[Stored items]
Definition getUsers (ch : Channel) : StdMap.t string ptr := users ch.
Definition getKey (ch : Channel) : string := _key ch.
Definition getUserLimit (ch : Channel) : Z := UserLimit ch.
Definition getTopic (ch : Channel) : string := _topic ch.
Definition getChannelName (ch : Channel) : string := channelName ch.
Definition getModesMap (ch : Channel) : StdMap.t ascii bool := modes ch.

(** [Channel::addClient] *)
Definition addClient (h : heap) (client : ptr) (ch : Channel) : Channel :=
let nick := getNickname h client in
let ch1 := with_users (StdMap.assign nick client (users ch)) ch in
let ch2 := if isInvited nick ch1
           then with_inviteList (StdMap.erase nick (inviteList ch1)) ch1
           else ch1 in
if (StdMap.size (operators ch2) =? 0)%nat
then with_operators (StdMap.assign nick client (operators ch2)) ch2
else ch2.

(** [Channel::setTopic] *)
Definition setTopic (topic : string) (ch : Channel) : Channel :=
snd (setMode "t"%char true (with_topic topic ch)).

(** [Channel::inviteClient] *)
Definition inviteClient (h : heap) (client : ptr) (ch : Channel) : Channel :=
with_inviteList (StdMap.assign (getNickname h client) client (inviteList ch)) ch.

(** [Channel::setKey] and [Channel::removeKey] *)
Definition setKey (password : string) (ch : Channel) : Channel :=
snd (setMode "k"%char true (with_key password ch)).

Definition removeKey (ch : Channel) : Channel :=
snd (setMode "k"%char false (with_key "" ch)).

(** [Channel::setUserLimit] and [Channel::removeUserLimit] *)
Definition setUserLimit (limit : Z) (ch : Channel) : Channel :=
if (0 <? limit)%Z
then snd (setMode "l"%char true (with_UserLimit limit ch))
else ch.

* [Work task]: Your answer should consist only of the lines above between the line holding "Definition getModesMap (ch" and the line holding "else ch1 in", inclusive, each transcribed exactly.

* [Reply]:
Definition getModesMap (ch : Channel) : StdMap.t ascii bool := modes ch.

(** [Channel::addClient] *)
Definition addClient (h : heap) (client : ptr) (ch : Channel) : Channel :=
let nick := getNickname h client in
let ch1 := with_users (StdMap.assign nick client (users ch)) ch in
let ch2 := if isInvited nick ch1
           then with_inviteList (StdMap.erase nick (inviteList ch1)) ch1
           else ch1 in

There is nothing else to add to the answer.